* Task statement
The listing below contains a span that opens with the line containing "split; [|split; [|split]]." and closes with the line containing "- split; cbn; mantissas; lia.". Return that span exactly.

*** Given records Section Begins ***

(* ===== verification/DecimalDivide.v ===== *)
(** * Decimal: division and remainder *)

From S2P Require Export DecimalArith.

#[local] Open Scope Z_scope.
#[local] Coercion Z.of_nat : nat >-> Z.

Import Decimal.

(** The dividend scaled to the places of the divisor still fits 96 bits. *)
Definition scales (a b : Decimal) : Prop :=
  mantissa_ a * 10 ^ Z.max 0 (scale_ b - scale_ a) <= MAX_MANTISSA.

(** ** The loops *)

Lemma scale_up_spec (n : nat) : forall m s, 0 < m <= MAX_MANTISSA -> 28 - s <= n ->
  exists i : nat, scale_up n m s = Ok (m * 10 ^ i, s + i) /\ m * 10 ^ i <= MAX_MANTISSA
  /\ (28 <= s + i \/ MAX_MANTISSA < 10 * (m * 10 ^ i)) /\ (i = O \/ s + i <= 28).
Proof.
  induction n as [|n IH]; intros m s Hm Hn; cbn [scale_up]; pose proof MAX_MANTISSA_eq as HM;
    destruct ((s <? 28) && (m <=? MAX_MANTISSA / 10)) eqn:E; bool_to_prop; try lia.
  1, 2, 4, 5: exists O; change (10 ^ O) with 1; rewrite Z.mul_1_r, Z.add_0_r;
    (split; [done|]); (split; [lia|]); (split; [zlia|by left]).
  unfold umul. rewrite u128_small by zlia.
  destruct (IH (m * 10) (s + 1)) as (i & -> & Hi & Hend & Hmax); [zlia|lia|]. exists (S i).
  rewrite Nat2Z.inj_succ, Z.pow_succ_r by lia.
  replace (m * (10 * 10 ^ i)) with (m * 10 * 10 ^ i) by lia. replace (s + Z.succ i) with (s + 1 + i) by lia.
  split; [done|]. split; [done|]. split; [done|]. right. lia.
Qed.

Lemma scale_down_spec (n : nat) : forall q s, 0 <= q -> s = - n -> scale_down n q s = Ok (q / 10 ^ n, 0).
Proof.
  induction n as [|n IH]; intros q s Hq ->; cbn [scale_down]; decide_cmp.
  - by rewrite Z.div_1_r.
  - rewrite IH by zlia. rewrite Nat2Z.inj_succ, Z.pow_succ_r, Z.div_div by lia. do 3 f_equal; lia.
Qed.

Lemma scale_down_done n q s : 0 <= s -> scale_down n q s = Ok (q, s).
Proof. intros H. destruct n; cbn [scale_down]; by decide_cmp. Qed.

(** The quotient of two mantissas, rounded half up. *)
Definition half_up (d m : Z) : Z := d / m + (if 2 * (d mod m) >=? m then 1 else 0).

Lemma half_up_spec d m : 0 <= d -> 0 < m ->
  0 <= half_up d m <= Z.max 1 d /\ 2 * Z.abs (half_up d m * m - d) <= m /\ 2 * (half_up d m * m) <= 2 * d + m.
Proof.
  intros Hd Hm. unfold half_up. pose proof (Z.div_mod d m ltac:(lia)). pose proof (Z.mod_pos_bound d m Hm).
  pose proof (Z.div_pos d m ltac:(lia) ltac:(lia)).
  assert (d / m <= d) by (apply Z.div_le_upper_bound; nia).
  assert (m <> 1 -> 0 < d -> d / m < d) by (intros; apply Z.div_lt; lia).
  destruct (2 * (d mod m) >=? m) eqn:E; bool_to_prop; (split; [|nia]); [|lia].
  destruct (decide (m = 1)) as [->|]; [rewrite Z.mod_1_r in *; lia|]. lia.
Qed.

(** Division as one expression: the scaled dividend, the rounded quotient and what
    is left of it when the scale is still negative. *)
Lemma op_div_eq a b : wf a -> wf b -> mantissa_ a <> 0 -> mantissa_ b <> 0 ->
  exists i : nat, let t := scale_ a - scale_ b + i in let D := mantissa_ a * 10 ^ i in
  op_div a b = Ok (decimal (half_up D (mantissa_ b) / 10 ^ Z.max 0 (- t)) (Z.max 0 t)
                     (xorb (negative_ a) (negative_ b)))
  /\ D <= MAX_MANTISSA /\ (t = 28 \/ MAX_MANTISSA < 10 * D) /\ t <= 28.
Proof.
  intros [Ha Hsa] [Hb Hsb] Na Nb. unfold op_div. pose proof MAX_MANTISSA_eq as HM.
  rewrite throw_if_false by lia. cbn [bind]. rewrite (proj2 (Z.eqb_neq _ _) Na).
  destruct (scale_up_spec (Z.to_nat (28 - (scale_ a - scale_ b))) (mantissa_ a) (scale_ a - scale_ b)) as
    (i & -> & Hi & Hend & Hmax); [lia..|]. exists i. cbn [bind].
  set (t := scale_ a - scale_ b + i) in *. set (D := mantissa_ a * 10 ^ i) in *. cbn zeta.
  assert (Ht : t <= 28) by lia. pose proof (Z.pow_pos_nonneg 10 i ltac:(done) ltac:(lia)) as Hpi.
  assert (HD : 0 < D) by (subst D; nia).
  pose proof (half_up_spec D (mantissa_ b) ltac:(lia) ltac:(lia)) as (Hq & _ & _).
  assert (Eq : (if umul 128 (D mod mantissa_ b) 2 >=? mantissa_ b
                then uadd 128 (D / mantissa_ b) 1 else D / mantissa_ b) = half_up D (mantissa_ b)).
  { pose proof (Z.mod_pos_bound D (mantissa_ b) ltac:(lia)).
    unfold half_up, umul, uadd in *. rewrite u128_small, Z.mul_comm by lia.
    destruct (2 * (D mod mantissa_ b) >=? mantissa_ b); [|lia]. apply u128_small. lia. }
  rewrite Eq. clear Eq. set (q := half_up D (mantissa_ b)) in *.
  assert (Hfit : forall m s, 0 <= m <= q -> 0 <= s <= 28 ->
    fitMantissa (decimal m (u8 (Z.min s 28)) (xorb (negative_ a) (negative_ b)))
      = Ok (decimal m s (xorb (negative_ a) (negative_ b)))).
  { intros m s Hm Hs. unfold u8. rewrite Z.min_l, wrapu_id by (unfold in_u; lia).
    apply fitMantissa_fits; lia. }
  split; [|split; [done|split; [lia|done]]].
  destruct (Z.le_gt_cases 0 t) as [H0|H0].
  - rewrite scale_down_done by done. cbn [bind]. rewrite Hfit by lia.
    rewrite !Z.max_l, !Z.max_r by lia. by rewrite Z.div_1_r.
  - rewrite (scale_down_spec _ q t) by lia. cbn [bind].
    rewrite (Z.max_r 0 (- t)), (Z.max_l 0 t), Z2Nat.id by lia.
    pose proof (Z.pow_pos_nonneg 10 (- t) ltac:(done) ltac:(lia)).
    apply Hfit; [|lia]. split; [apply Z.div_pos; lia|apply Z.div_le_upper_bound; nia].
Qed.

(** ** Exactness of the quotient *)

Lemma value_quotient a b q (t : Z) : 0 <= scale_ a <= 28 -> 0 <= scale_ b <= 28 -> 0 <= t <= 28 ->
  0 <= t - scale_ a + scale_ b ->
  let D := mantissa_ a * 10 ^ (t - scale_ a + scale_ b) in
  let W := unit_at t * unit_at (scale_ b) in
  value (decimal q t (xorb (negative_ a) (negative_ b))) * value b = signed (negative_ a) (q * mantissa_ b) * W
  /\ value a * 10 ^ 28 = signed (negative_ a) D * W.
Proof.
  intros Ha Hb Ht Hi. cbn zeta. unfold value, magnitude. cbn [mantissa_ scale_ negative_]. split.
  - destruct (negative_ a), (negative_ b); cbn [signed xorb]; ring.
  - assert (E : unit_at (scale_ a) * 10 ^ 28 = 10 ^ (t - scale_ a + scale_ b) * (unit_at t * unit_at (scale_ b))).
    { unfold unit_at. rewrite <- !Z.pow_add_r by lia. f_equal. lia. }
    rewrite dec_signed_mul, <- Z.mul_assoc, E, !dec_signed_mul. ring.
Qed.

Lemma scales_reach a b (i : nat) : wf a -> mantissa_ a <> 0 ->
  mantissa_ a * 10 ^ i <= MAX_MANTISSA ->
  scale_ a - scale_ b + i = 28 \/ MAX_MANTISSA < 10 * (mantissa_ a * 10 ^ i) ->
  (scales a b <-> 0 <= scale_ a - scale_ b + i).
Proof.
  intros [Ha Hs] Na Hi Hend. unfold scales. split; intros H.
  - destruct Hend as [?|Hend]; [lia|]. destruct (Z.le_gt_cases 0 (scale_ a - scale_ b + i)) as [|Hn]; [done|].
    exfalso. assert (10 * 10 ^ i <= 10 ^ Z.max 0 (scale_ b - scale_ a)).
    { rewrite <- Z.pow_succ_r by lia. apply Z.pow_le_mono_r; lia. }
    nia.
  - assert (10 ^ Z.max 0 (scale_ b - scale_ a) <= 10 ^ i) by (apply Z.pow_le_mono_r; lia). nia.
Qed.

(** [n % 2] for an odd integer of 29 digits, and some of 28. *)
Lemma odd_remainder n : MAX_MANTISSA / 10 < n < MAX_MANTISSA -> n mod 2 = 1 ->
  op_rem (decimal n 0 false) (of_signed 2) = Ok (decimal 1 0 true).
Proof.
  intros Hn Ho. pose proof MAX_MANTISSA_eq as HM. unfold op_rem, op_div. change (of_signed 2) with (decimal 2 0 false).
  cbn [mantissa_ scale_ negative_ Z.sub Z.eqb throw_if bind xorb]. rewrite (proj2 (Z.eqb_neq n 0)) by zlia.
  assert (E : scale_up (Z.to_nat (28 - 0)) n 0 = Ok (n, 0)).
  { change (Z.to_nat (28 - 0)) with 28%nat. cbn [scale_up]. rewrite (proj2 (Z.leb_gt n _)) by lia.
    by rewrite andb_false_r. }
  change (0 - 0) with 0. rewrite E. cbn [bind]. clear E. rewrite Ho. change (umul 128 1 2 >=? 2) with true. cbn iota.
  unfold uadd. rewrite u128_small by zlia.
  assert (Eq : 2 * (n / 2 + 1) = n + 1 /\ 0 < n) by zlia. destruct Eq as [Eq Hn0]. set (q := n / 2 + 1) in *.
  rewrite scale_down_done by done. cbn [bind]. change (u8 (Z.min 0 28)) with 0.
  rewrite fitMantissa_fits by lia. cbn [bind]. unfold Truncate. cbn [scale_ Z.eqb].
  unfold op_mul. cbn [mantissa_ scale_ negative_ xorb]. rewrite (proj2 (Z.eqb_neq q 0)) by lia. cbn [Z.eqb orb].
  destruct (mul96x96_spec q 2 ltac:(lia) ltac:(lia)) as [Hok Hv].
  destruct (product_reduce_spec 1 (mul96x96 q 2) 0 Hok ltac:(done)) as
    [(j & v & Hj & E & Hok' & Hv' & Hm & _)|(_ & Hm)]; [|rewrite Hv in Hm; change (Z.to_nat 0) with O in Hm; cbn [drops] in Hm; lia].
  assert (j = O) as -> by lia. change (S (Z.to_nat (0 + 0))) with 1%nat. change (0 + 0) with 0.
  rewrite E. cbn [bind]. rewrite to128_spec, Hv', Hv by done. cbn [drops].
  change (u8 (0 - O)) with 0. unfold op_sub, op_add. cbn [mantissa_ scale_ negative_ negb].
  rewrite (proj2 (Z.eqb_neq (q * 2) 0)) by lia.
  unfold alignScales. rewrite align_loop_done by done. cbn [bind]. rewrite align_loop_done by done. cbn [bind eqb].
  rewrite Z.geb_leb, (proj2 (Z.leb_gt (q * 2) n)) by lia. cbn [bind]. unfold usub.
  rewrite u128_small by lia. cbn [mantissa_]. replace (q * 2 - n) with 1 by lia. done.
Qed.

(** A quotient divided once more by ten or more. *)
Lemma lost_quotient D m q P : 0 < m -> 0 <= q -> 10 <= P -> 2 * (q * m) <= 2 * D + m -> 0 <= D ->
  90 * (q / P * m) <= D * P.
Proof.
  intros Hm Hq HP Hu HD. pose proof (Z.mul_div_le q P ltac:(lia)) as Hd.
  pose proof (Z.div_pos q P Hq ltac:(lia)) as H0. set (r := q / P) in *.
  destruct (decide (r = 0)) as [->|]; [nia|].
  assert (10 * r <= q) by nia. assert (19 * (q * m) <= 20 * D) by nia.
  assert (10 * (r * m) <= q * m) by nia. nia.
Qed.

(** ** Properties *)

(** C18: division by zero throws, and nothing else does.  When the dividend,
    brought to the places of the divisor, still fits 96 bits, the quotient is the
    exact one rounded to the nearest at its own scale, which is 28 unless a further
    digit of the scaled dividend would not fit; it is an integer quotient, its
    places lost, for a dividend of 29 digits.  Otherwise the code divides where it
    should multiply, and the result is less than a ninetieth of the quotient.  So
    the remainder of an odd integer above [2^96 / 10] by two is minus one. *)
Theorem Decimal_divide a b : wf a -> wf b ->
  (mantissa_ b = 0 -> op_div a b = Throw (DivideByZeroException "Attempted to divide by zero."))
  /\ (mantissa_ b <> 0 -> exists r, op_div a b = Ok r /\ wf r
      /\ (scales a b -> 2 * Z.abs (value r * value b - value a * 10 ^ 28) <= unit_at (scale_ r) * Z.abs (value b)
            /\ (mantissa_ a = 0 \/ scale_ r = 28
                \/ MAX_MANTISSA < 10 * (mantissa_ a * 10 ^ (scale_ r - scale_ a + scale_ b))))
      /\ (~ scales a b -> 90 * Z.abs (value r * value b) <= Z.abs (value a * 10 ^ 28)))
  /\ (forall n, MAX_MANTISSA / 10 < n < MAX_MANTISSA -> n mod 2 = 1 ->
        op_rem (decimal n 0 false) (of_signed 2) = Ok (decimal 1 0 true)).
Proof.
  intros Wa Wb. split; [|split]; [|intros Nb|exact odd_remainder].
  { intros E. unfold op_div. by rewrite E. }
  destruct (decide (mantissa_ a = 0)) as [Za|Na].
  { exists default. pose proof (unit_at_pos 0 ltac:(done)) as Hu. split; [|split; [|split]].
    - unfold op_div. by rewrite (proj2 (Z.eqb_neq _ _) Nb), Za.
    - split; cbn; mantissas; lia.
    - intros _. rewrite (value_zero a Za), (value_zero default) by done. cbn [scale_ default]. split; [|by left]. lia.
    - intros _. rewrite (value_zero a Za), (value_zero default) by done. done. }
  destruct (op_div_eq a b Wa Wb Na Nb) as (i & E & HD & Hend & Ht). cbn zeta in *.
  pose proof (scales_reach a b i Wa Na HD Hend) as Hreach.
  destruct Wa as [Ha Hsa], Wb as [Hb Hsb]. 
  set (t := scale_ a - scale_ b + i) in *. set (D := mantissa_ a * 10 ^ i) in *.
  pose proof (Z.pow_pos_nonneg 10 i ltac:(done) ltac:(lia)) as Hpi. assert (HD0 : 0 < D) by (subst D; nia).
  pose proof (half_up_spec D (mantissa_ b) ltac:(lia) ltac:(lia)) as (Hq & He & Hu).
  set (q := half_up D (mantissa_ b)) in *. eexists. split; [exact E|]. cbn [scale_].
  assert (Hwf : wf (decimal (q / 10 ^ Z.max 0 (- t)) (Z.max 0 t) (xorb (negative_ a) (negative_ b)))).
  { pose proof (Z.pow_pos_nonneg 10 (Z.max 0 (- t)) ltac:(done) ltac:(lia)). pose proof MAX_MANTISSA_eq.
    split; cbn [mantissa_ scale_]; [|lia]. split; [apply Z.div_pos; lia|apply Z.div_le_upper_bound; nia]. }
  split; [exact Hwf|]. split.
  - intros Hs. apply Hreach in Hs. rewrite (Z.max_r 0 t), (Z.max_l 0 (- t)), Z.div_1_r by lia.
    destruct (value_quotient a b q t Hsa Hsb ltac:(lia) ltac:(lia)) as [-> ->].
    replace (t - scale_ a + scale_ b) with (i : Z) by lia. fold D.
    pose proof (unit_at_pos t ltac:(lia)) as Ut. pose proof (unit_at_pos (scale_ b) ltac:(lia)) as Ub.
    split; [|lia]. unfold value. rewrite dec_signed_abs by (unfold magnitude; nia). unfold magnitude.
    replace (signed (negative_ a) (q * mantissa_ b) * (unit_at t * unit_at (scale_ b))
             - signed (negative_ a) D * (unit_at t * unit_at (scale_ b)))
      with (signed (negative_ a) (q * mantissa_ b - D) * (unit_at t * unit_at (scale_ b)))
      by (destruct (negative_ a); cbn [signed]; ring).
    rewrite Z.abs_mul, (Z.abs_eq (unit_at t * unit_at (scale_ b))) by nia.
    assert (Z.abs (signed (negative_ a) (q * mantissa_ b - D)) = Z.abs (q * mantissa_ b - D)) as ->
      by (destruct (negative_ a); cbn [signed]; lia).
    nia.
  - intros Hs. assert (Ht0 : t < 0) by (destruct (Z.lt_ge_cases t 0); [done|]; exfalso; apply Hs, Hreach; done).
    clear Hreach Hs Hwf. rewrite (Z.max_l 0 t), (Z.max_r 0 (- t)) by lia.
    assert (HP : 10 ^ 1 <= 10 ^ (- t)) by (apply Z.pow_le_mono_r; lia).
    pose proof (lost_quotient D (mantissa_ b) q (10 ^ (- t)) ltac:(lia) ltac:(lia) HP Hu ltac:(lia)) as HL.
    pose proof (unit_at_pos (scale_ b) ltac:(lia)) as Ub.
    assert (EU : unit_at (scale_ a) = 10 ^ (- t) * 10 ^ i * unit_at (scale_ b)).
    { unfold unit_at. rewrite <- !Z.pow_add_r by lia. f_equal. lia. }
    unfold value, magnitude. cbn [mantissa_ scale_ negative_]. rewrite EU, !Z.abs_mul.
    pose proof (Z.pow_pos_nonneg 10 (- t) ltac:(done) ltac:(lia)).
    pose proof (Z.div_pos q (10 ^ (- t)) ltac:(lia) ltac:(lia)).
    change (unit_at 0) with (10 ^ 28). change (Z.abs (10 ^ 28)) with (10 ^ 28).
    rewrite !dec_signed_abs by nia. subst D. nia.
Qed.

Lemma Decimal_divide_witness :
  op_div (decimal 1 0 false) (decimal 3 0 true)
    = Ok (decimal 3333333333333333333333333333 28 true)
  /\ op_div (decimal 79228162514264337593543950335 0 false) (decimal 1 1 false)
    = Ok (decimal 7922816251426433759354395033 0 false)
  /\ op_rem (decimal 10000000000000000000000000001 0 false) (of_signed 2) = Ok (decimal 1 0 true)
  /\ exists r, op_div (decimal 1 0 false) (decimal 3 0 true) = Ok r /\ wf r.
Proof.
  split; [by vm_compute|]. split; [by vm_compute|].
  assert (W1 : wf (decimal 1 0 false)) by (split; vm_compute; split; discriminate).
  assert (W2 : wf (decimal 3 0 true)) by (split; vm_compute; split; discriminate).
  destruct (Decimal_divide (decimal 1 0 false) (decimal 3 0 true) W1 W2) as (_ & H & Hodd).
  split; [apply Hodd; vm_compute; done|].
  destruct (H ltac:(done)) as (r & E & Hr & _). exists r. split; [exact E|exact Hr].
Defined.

*** Given records Section Ends ***

* Response area
  { exists default. pose proof (unit_at_pos 0 ltac:(done)) as Hu. split; [|split; [|split]].
    - unfold op_div. by rewrite (proj2 (Z.eqb_neq _ _) Nb), Za.
    - split; cbn; mantissas; lia.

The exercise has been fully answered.